MEXICO CITY — A senator from President Enrique Pena Nieto's governing party introduced a bill Tuesday that would allow patients easier access to cannabis-based medicines, a week after a ruling by Mexico's Supreme Court that cracked open a door to recreational marijuana use.
The measure does not propose wholesale legalization of medical marijuana but rather seeks to permit the importation of cannabis and derivatives for medicinal purposes. Domestic pot production would still be prohibited.
"This measure is responding to the urgent need to allow availability of medicines through importation," said Sen. Cristina Diaz Salazar, a member of Pena Nieto's Institutional Revolutionary Party, or PRI.
Addressing about a dozen families of ill children during a news conference in the Senate building, Diaz Salazar said: "We know that this constitutes a hope for all of you to be able to mitigate the pain and suffering of your loved ones."
The bill would have to be approved by both houses of Mexico's congress, and the PRI and allied lawmakers control both chambers.
According to an outline provided by the senator's staff, the legislation would modify Mexico's health code to remove THC, the active ingredient in marijuana, and synthetic cannabinoids from a list of schedule-1 controlled substances and reclassify them as schedule-3. It would also allow the importation of medicinal marijuana products and establish a 10 percent duty.

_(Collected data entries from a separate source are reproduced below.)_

(** The [on-fail-*] attributes of an element. *)
Definition on_fail_attributes (e : Element) : list (string * string) :=
  filter (fun kv => String.prefix "on-fail-" (fst kv)) (attrib e).

(** Nesting depth of a type, and the fuel that is enough for it. *)
Fixpoint depth (t : ty) : nat :=
  match t with
  | TClass _ => 0
  | TGeneric _ args => S (list_max (map depth args))
  | TModel _ fields =>
      S (list_max (map (fun nf => depth (annotation (snd nf))) fields))
  end.

Definition enough_fuel (a : FieldArg) : nat := 2 * depth (declared a) + 2.

(** [collect f xs]: the results of [f] on [xs] from left to right, stopping at
    the first exception. *)
Fixpoint collect {X Y : Type} (f : X -> fueled Y) (xs : list X)
  : fueled (list Y) :=
  match xs with
  | [] => Some (Ok [])
  | x :: xs' => y <~ f x ;; ys <~ collect f xs' ;; Some (Ok (y :: ys))
  end.

(** A field that carries a discriminator key. *)
Definition has_when (f : ModelField) : bool := truthy (when (field_info f)).

(** The state the first loop of [create_xml_element_for_base_model] ends in. *)
Definition when_groups (fields : list (string * ModelField))
  : list (string * list (string * ModelField)) * list string :=
  fold_left identify_when fields ([], []).

(** The fields the second loop does not skip. *)
Definition direct_fields (fields : list (string * ModelField))
  : list (string * ModelField) :=
  filter
    (fun nf =>
       negb (dict_mem (fst nf) (fst (when_groups fields))
             || set_mem (fst nf) (snd (when_groups fields))))
    fields.

(** The element built for a named field of a model. *)
Definition named_field (fuel : nat) (nf : string * ModelField)
  : fueled Element :=
  create_xml_element_for_field fuel (AField (snd nf)) (Some (fst nf)).

(** The [case] element the third loop builds for one grouped field. *)
Definition case_of (fuel : nat) (nf : string * ModelField) : fueled Element :=
  field_element <~ named_field fuel nf ;;
  Some (Ok (mkElement "case" [("name", fst nf)] [field_element])).

(** The [choice] element the third loop builds for one discriminator key. *)
Definition choice_of (fuel : nat)
  (group : string * list (string * ModelField)) : fueled Element :=
  cases <~ collect (case_of fuel) (snd group) ;;
  Some (Ok (mkElement "choice"
              [("name", fst group); ("on-fail-choice", "exception")] cases)).

(** The fields other than [n1] and [n2] that reach the direct pass when
    "shape" is the only discriminator key and [n1], [n2] are its group. *)
Definition beside_shape (n1 n2 : string) (fields : list (string * ModelField))
  : list (string * ModelField) :=
  filter
    (fun nf =>
       negb (String.eqb (fst nf) "shape" || String.eqb (fst nf) n1
             || String.eqb (fst nf) n2))
    fields.

(** [m'] is at least as defined as [m], with the same outcome. *)
Definition refines {A : Type} (m m' : fueled A) : Prop :=
  forall r, m = Some r -> m' = Some r.

(** Concrete schemas used by the examples below. *)
Definition no_info : FieldInfo := mkFieldInfo None None None.
Definition shape_info : FieldInfo := mkFieldInfo None None (Some "shape").

Definition Optional (t : ty) : ty := TGeneric OUnion [t; TClass CNoneType].

(** The origin of a union written [X | Y] (PEP 604) on the Python versions
    where [get_origin] gives [types.UnionType] for it, which is not
    [typing.Union]. *)
Definition UnionType : Origin := OOther "types.UnionType".

Definition Circle : ty :=
  TModel "Circle" [("radius", mkModelField (TClass CFloat) no_info)].

Definition Drawing : ty :=
  TModel "Drawing"
    [("title", mkModelField (Optional (TClass CStr)) no_info);
     ("x", mkModelField (TClass CStr) shape_info);
     ("y", mkModelField Circle shape_info)].

Definition Tagged : ty :=
  TModel "Tagged"
    [("shape", mkModelField (TClass (COther "bytes")) no_info);
     ("x", mkModelField (TClass CStr) shape_info)].

(** ** Further vocabulary *)

(** The serialized text a validator contributes to [format]. *)
Definition validator_prompt (v : Validator) : string :=
  match v with
  | VStr text => text
  | VObj text _ _ => text
  end.

(** The action name written for a validator object. *)
Definition on_fail_name (on_fail : option string) : string :=
  match on_fail with Some n => n | None => "noop" end.

(** The action of the last validator object in [vs] whose alias is [alias]. *)
Fixpoint last_on_fail (alias : string) (vs : list Validator) : option string :=
  match vs with
  | [] => None
  | v :: rest =>
      match last_on_fail alias rest with
      | Some a => Some a
      | None =>
          match v with
          | VObj _ a on_fail =>
              if String.eqb a alias then Some (on_fail_name on_fail) else None
          | VStr _ => None
          end
      end
  end.

(** The [name] attribute a field starts with. *)
Definition name_attribute (field_name : option string)
  : list (string * string) :=
  match field_name with
  | Some n => if truthy field_name then [("name", n)] else []
  | None => []
  end.

(** What the validator encoder writes on an element without attributes. *)
Definition validator_attributes (field : FieldArg) : list (string * string) :=
  attrib (add_validators_to_xml_element field (E "x")).

(** The [description] attribute of a field. *)
Definition description_attribute (field : FieldArg)
  : list (string * string) :=
  match field with
  | AField f =>
      match description (field_info f) with
      | Some d => [("description", d)]
      | None => []
      end
  | AType _ => []
  end.

(** Two arguments that carry the same field metadata. *)
Definition same_info (a b : FieldArg) : Prop :=
  match a, b with
  | AField f, AField g => field_info f = field_info g
  | AType _, AType _ => True
  | _, _ => False
  end.

(** The strings of a list without repetition, each at its first place. *)
Fixpoint first_seen (ks : list string) : list string :=
  match ks with
  | [] => []
  | k :: rest =>
      k :: filter (fun k' => negb (String.eqb k' k)) (first_seen rest)
  end.

(** The discriminator key of a field, when it has a truthy one. *)
Definition discriminator (f : ModelField) : option string :=
  match when (field_info f) with
  | Some w => if truthy (Some w) then Some w else None
  | None => None
  end.

(** The discriminator keys of a model, in order of first occurrence. *)
Definition when_keys (fields : list (string * ModelField)) : list string :=
  first_seen
    (flat_map
       (fun nf => match discriminator (snd nf) with
                  | Some w => [w]
                  | None => []
                  end)
       fields).

(** The fields of a model that carry key [k], in declaration order. *)
Definition fields_with_key (k : string) (fields : list (string * ModelField))
  : list (string * ModelField) :=
  filter
    (fun nf => match discriminator (snd nf) with
               | Some w => String.eqb w k
               | None => false
               end)
    fields.

(** Some field of the model named [n] carries a discriminator key. *)
Definition names_discriminated (n : string)
  (fields : list (string * ModelField)) : bool :=
  existsb (fun nf => String.eqb (fst nf) n && has_when (snd nf))%bool fields.



(** What the third loop builds for one discriminator group: a [choice] named
    after the key, failing with "exception", with one [case] per grouped
    field, named after it and holding the field's element alone. *)
Definition is_choice_for (fuel : nat)
  (group : string * list (string * ModelField)) (c : Element) : Prop :=
  tag c = "choice"
  /\ attrib c = [("name", fst group); ("on-fail-choice", "exception")]
  /\ Forall2
       (fun nf case =>
          tag case = "case"
          /\ attrib case = [("name", fst nf)]
          /\ exists e, children case = [e]
                       /\ named_field fuel nf = Some (Ok e))
       (snd group) (children c).

(** The [on_fails] dict of the encoder after one validator. *)
Definition record_on_fail (on_fails : list (string * string)) (v : Validator)
  : list (string * string) :=
  match v with
  | VObj _ alias on_fail => dict_set alias (on_fail_name on_fail) on_fails
  | VStr _ => on_fails
  end.

(** The rule aliases of the validator objects of a list, in order. *)
Definition rail_aliases (vs : list Validator) : list string :=
  flat_map (fun v => match v with
                     | VObj _ alias _ => [alias]
                     | VStr _ => []
                     end) vs.

(** The attribute entries written for the [on_fails] dict. *)
Definition on_fail_entries (on_fails : list (string * string))
  : list (string * string) :=
  map (fun kv => ("on-fail-" ++ fst kv, snd kv)) on_fails.

(** The discriminator keys of the fields, one per field that has one, in
    declaration order (with repetitions). *)
Definition key_occurrences (fields : list (string * ModelField))
  : list string :=
  flat_map
    (fun nf => match discriminator (snd nf) with
               | Some w => [w]
               | None => []
               end)
    fields.

(** * Properties *)

(** ** The normalizer *)

Section Normalizer.

Lemma prepare_not_union (a : FieldArg) :
  origin_is OUnion (declared a) = false ->
  prepare_type_annotation a = Ok (declared a).
Proof.
  unfold prepare_type_annotation. intros ->. reflexivity.
Qed.

Lemma prepare_union (a : FieldArg) (args : list ty) :
  declared a = TGeneric OUnion args ->
  prepare_type_annotation a =
    match non_None_members args with
    | [t] => Ok t
    | _ => Raise (AssertionError union_assert_msg)
    end.
Proof.
  unfold prepare_type_annotation. intros ->. reflexivity.
Qed.

Lemma origin_is_union_inv (t : ty) :
  origin_is OUnion t = true -> exists args, t = TGeneric OUnion args.
Proof.
  destruct t as [c | [ | | | q] args | n fs]; cbn; try discriminate.
  intros _. now exists args.
Qed.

By doing so the bill would codify in law a recent court ruling that granted the parents of Graciela Elizalde, an 8-year-old Monterrey girl, permission to import THC oil to treat her severe epilepsy.
The Elizaldes were on hand for Tuesday's introduction of the bill as were other parents who hope its passage will give them the same right. Since Graciela began the marijuana extract treatments, her condition improved to the point where she began sleeping through the nights for the first time in months.

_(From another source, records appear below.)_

Lemma search_body_completed w q columns rows :
  completed py_str w q columns rows →
  result (search_body py_str w q) = Return (dict_zip columns <$> rows).
Proof.
  intros [resp tr wc ps conn cur rset ds rows' H1 H2 H3 H4 H5 H6 H7 H8 H9 H10 H11 H12].
  unfold search_body. rewrite H1. cbn. rewrite H2. cbn. rewrite H3. cbn.
  rewrite H4, H5. cbn. rewrite H6. cbn. rewrite H7. cbn. rewrite H8. cbn.
  rewrite H9. cbn. rewrite H10. cbn. by rewrite H11, H12.
Qed.

Lemma search_body_Return w q rs :
  result (search_body py_str w q) = Return rs →
  ∃ columns rows, completed py_str w q columns rows ∧ rs = dict_zip columns <$> rows.
Proof.
  run_cases; intros Hr; try discriminate Hr. units.
  match goal with H : column_names _ = _ |- _ =>
    apply column_names_inr in H as (ds & Hd & ->) end.
  injection Hr as <-. eauto 20 using Completed.
Qed.

(** ** What the [except] clauses leave untouched *)

Lemma calls_except_output {A} (o : outcome A) : calls (except_output o) = [].
Proof.
  destruct o as [a|e]; cbn; [done|].
  destruct (isinstance_RequestException e); [done|].
  by destruct (isinstance_psycopg2_Error e).
Qed.

Lemma search_products_calls w q :
  calls (trace (search_products py_str w q)) = calls (trace (search_body py_str w q)).
Proof.
  rewrite search_products_trace. unfold calls at 1.
  rewrite omap_app. fold (calls (trace (search_body py_str w q))).
  fold (calls (except_output (result (search_body py_str w q)))).
  by rewrite calls_except_output, app_nil_r.
Qed.

Lemma search_products_description_reads w q :
  description_reads (trace (search_products py_str w q))
  = description_reads (trace (search_body py_str w q)).
Proof.
  rewrite search_products_trace. unfold description_reads.
  rewrite List.filter_app, length_app.
  destruct (result (search_body py_str w q)) as [a|e]; cbn; [lia|].
  destruct (isinstance_RequestException e); cbn; [lia|].
  destruct (isinstance_psycopg2_Error e); cbn; lia.
Qed.

(** ** The single [execute] call *)

Lemma execute_call w q sql ps ok :
  (Execute sql ps, ok) ∈ calls (trace (search_body py_str w q)) →
  ∃ wc conn cur,
    service_predicate w q = Some (wc, ps)
    ∧ sql = sql_template +:+ format py_str wc
    ∧ executed (trace (search_body py_str w q)) = [(sql, ps)]
    ∧ psycopg2_connect w DB_CONFIG = inr conn
    ∧ conn_cursor conn = inr cur
    ∧ match cur_execute cur sql ps with
      | inl e => ok = false ∧ result (search_body py_str w q) = Raise e
      | inr _ => ok = true
      end.
Proof.
  unfold service_predicate. run_cases; intros Hin; in_list.
  all: injection Hin as -> -> ->.
  all: eexists _, _, _; repeat split; try eassumption; try reflexivity.
  all: match goal with H : cur_execute _ _ _ = _ |- _ => by rewrite H end.
Qed.

Lemma executed_call t sql ps :
  (sql, ps) ∈ executed t → ∃ ok, (Execute sql ps, ok) ∈ calls t.
Proof.
  unfold executed. intros Hin.
  apply list_elem_of_omap in Hin as ([c ok] & Hin & Hc).
  destruct c; try discriminate Hc. injection Hc as -> ->. eauto.
Qed.

Lemma search_body_Return_calls w q rs :
  result (search_body py_str w q) = Return rs →
  Forall (λ c, c.2 = true) (calls (trace (search_body py_str w q))).
Proof. run_cases; intros Hr; try discriminate Hr. by repeat constructor. Qed.

Lemma search_body_Return_description_reads w q rs :
  result (search_body py_str w q) = Return rs →
  description_reads (trace (search_body py_str w q)) = 1.
Proof. by run_cases; intros Hr; try discriminate Hr. Qed.

(** ** The statement and its bind argument *)

(** C1. Whatever statement the function executes, its text is the
    fixed template followed by the whereClause of the translation
    response, and the bind argument is the response's parameters.
    The text is therefore a function of the whereClause alone: two
    runs, with any queries and any parameters, whose responses carry
    the same whereClause execute the same text. *)
Theorem statement_text_is_template_and_whereClause w q sql params :
  (sql, params) ∈ executed (trace (search_products py_str w q)) →
  (∃ wc, service_predicate w q = Some (wc, params)
         ∧ sql = "SELECT * FROM products WHERE " +:+ format py_str wc)
  ∧ (∀ w' q' sql' params',
       (sql', params') ∈ executed (trace (search_products py_str w' q')) →
       fst <$> service_predicate w' q' = fst <$> service_predicate w q →
       sql' = sql).
Proof.
  assert (∀ w q sql params,
    (sql, params) ∈ executed (trace (search_products py_str w q)) →
    ∃ wc, service_predicate w q = Some (wc, params)
          ∧ sql = sql_template +:+ format py_str wc) as Hone.
  { clear. intros w q sql params Hin.
    apply executed_call in Hin as [ok Hin]. rewrite search_products_calls in Hin.
    apply execute_call in Hin as (wc & _ & _ & Hp & Hsql & _). eauto. }
  intros Hin. split; [by apply Hone|].
  intros w' q' sql' params' Hin' Hsame.
  apply Hone in Hin as (wc & Hp & ->). apply Hone in Hin' as (wc' & Hp' & ->).
  rewrite Hp, Hp' in Hsame. by injection Hsame as ->.
Qed.


(** ** Outcomes *)

(** C6. The [except] clauses hand on exactly the outcome of the
    [try] block, so nothing caught is swallowed; and a run either
    went through every step and returns one record per fetched row,
    or raises. *)
Theorem full_result_set_or_error w q :
  result (search_products py_str w q) = result (search_body py_str w q)
  ∧ ((∃ columns rows,
        completed py_str w q columns rows
        ∧ result (search_products py_str w q) = Return (dict_zip columns <$> rows)
        ∧ Forall (λ c, c.2 = true) (calls (trace (search_products py_str w q))))
     ∨ (∃ e, result (search_products py_str w q) = Raise e)).
Proof.
  split; [apply search_products_result|].
  rewrite search_products_calls, search_products_result.
  destruct (result (search_body py_str w q)) as [rs|e] eqn:Hr; [left|right; eauto].
  pose proof (search_body_Return_calls _ _ _ Hr) as Hok.
  apply search_body_Return in Hr as (columns & rows & Hdone & ->). eauto.
Qed.

(** C9. Every run sends exactly one request, to the translate
    endpoint, and its body holds the schema, the dialect and the
    caller's query string as given. *)
Theorem one_network_call_with_verbatim_query w q :
  network_calls (trace (search_products py_str w q))
  = [ (RSEARCH_URL w +:+ "/api/v1/translate",
       PDict [("schema", PStr "products");
              ("database", PStr "postgres");
              ("query", PStr q)]) ].
Proof.
  unfold network_calls. rewrite search_products_calls.
  run_cases; reflexivity.
Qed.

(** C7. When the translation succeeds and the store answers the
    statement with no rows, the function returns the empty list. *)
Theorem no_matching_rows_returns_empty w q columns :
  completed py_str w q columns [] →
  result (search_products py_str w q) = Return [].
Proof.
  intros Hdone. rewrite search_products_result.
  by rewrite (search_body_completed _ _ _ _ Hdone).
Qed.

(** C8. A run that returns has read [cur.description] once.  It
    returns one record per fetched row, in the order in which
    [fetchall] gave the rows: the record at an index comes from the
    row at that index.  That record is the zip of the column names of
    the description with the row: its keys are the names that have a
    value in the row, and under a name it holds the row's value at the
    position of that name (of the last such position, when the name
    occurs more than once). *)
Theorem records_zip_columns_in_store_order w q rs :
  result (search_products py_str w q) = Return rs →
  description_reads (trace (search_products py_str w q)) = 1
  ∧ ∃ columns rows,
      completed py_str w q columns rows
      ∧ rs = dict_zip columns <$> rows
      ∧ length rs = length rows
      ∧ ∀ i row,
          rows !! i = Some row →
          ∃ record,
            rs !! i = Some record
            ∧ dom record = list_to_set (take (length row) columns)
            ∧ ∀ k name v,
                columns !! k = Some name →
                row !! k = Some v →
                (∀ j, (k < j)%nat → (j < length row)%nat → columns !! j ≠ Some name) →
                record !! name = Some v.
Proof.
  rewrite search_products_result, search_products_description_reads.
  intros Hr. split; [by eapply search_body_Return_description_reads|].
  apply search_body_Return in Hr as (columns & rows & Hdone & ->).
  exists columns, rows. split_and!; [done..|by rewrite length_fmap|].
  intros i row Hrow. exists (dict_zip columns row). split_and!.
  - by rewrite list_lookup_fmap, Hrow.
  - apply dict_zip_dom.
  - intros k name v. apply dict_zip_last_in_row.
Qed.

Among the parents at the news conference was Manuel Villanueva, who cradled his mostly motionless 11-year-old son, Leo, in his arms as he explained that the boy has a difficult-to-treat form of epilepsy known as Lennox-Gastaut syndrome.
Leo suffers from severe mental retardation, spasms and muscular difficulties that hamper his ability to walk or even speak, and a recent operation did not bring relief, Villanueva said.

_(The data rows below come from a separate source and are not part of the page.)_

(** X27. An envelope that reaches the client twice in a row counts once:
    whether the first copy was ignored, buffered or applied, the second copy
    leaves the client as the first left it. *)
Theorem X27_duplicate_envelope_counts_once (clock clock' : nat → nat → Z)
    (env : OpEnvelope) (c : RealtimeClient.t) :
  RealtimeClient.handleEnvelope clock' env
    (RealtimeClient.handleEnvelope clock env c)
  = RealtimeClient.handleEnvelope clock env c.
Proof. apply handleEnvelope_twice. Qed.

(** X28. A sync frame that carries the snapshot of a drawing state makes the
    client's store show that state, whatever the store held before: the same
    committed strokes, the same strokes in progress and the same undone ids.
    The drawing state is one whose strokes are stored under their own ids, as
    they are in every state a room can be in. *)
Theorem X28_sync_shows_the_drawing (d : DrawingState.t) (sync : SyncPayload)
    (st : Store.RoomState) :
  (∀ id rec, DrawingState.strokes d !! id = Some rec → sr_id rec = id) →
  sync_strokes sync = DrawingState.snap_strokes (DrawingState.getSnapshot d) →
  sync_undone sync = DrawingState.snap_undone (DrawingState.getSnapshot d) →
  sync_inProgress sync
  = DrawingState.snap_inProgress (DrawingState.getSnapshot d) →
  Mirror.agrees d (Store.applySync sync st).
Proof. apply agrees_sync. Qed.

Lemma X28_witness :
  Mirror.agrees Sample.one_undone
    (Store.applySync
       (Fixture.syncOf (Room.mk "lobby" 6 ∅ Sample.one_undone 0))
       Store.initial).
Proof.
  apply X28_sync_shows_the_drawing.
  - apply DrawingState.wf_key, reachable_wf, reachable_one_undone.
  - reflexivity.
  - reflexivity.
  - reflexivity.
Defined.

(** X29. A client that has been synced (its store has a room id, not empty),
    shows a room's drawing state, expects the room's next sequence number and
    has nothing buffered, and that then gets, in the order they were emitted,
    the envelopes the server emits for the room over any run of the "msg"
    handler, shows the room's drawing state at the end of the run, expects the
    room's next sequence number again, and has nothing buffered. *)
Theorem X29_client_follows_server (msgs : list Session.Incoming)
    (rooms : gmap string Room.t) (rid : string) (room : Room.t)
    (clock : nat → nat → Z) (c : RealtimeClient.t) (synced : string) :
  rooms !! rid = Some room →
  Store.roomId (RealtimeClient.store c) = Some synced →
  synced ≠ "" →
  RealtimeClient.pending c = ∅ →
  RealtimeClient.expectedSeq c = (Room.seq room + 1)%Z →
  Mirror.agrees (Room.drawing room) (RealtimeClient.store c) →
  ∃ room',
    (Session.serve msgs rooms).2 !! rid = Some room'
    ∧ Mirror.agrees (Room.drawing room')
        (RealtimeClient.store
           (ClientRun.deliver clock
              (Session.envelopesOf rid (Session.serve msgs rooms).1) c))
    ∧ RealtimeClient.expectedSeq
        (ClientRun.deliver clock
           (Session.envelopesOf rid (Session.serve msgs rooms).1) c)
      = (Room.seq room' + 1)%Z
    ∧ RealtimeClient.pending
        (ClientRun.deliver clock
           (Session.envelopesOf rid (Session.serve msgs rooms).1) c)
      = ∅.
Proof.
  intros Hroom Hsy Hne. apply serve_converges; [done|].
  apply hasRoom_true. eauto.
Qed.

Lemma X29_witness :
  ∃ room',
    (Session.serve Fixture.four_messages Sample.fresh_rooms).2 !! "lobby"
    = Some room'
    ∧ Mirror.agrees (Room.drawing room')
        (RealtimeClient.store
           (ClientRun.deliver (λ _ _, 0%Z)
              (Session.envelopesOf "lobby"
                 (Session.serve Fixture.four_messages Sample.fresh_rooms).1)
              (RealtimeClient.onSync (Fixture.syncOf Fixture.lobby)
                 RealtimeClient.initial)))
    ∧ RealtimeClient.expectedSeq
        (ClientRun.deliver (λ _ _, 0%Z)
           (Session.envelopesOf "lobby"
              (Session.serve Fixture.four_messages Sample.fresh_rooms).1)
           (RealtimeClient.onSync (Fixture.syncOf Fixture.lobby)
              RealtimeClient.initial))
      = (Room.seq room' + 1)%Z
    ∧ RealtimeClient.pending
        (ClientRun.deliver (λ _ _, 0%Z)
           (Session.envelopesOf "lobby"
              (Session.serve Fixture.four_messages Sample.fresh_rooms).1)
           (RealtimeClient.onSync (Fixture.syncOf Fixture.lobby)
              RealtimeClient.initial))
      = ∅.
Proof.
  apply (X29_client_follows_server Fixture.four_messages Sample.fresh_rooms
           "lobby" Fixture.lobby (λ _ _, 0%Z) _ "lobby").
  - vm_compute; reflexivity.
  - reflexivity.
  - discriminate.
  - reflexivity.
  - reflexivity.
  - apply agrees_sync;
      [apply DrawingState.wf_key, wf_empty|reflexivity|reflexivity|reflexivity].
Defined.

(** X30. From the join on, a client follows its room.  After a join with an
    accepted payload to a room whose strokes are stored under their own ids,
    a client that takes the sync frame of the join, whatever it held before,
    and then gets in order the envelopes emitted for the room over any run of
    the "msg" handler, shows the room's drawing state at the end of the run,
    expects the room's next sequence number, and has nothing buffered. *)
Theorem X30_joiner_follows_room (load : string → option DrawingState.Persisted)
    (rnd : nat) (sock : string) (sock_room : option string) (raw : JsVal)
    (rooms : gmap string Room.t) (v : Validator.JoinPayload)
    (msgs : list Session.Incoming) (clock : nat → nat → Z)
    (c0 : RealtimeClient.t) :
  Validator.validateJoin raw = Validator.Valid v →
  (∀ id rec,
     DrawingState.strokes
       (Room.drawing (Session.roomFor load (Validator.roomId v) rooms)) !! id
     = Some rec →
     sr_id rec = id) →
  ∃ sync room',
    Session.join_sync (Session.onJoin load rnd sock sock_room raw rooms).1.1
    = Some sync
    ∧ (Session.serve msgs
         (Session.onJoin load rnd sock sock_room raw rooms).2).2
        !! Validator.roomId v
      = Some room'
    ∧ Mirror.agrees (Room.drawing room')
        (RealtimeClient.store
           (ClientRun.deliver clock
              (Session.envelopesOf (Validator.roomId v)
                 (Session.serve msgs
                    (Session.onJoin load rnd sock sock_room raw rooms).2).1)
              (RealtimeClient.onSync sync c0)))
    ∧ RealtimeClient.expectedSeq
        (ClientRun.deliver clock
           (Session.envelopesOf (Validator.roomId v)
              (Session.serve msgs
                 (Session.onJoin load rnd sock sock_room raw rooms).2).1)
           (RealtimeClient.onSync sync c0))
      = (Room.seq room' + 1)%Z
    ∧ RealtimeClient.pending
        (ClientRun.deliver clock
           (Session.envelopesOf (Validator.roomId v)
              (Session.serve msgs
                 (Session.onJoin load rnd sock sock_room raw rooms).2).1)
           (RealtimeClient.onSync sync c0))
      = ∅.
Proof.
  intros Hv W.
  rewrite (onJoin_valid load rnd sock sock_room raw rooms v Hv).
  cbn [fst snd Session.join_sync].
  match goal with
  | |- ∃ sync room', Some ?s = Some sync ∧ (Session.serve _ ?rs).2 !! ?rid = _ ∧ _ =>
      assert (Hc := serve_converges msgs rs rid _ clock
                      (RealtimeClient.onSync s c0) (lookup_insert_eq _ _ _));
      exists s; set (s0 := s) in *
  end.
  assert (Hsy : RealtimeClient.hasRoom
                  (RealtimeClient.store (RealtimeClient.onSync s0 c0)) = true).
  { apply hasRoom_true. exists (Validator.roomId v). split; [done|].
    by destruct (validateJoin_shape raw v Hv) as [Hne _]. }
  assert (Hc' := Hc Hsy eq_refl eq_refl ltac:(by apply agrees_sync)).
  destruct Hc' as (room' & H1 & H2 & H3 & H4).
  exists room'. done.
Qed.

"We have tried all the anti-epileptics. ... Unfortunately the surgery didn't work," he said. "So through our friends and the Internet we found out about the (cannabis) oil, and now we intend to try it and see what results we get."
Salazar's bill is separate from last week's Supreme Court decision favoring the growing, possession and smoking of marijuana for recreational purposes under the right to personal freedom. That ruling covers just a single group of four people seeking to form a cannabis club and has not overturned laws banning recreational pot.
Salazar said her bill is just "a first step" and should not be linked to the debate over recreational use.
Pena Nieto said Monday that he opposes legalizing marijuana, but welcomed a dialogue on the issue and invited doctors, sociologists and other academics to take part.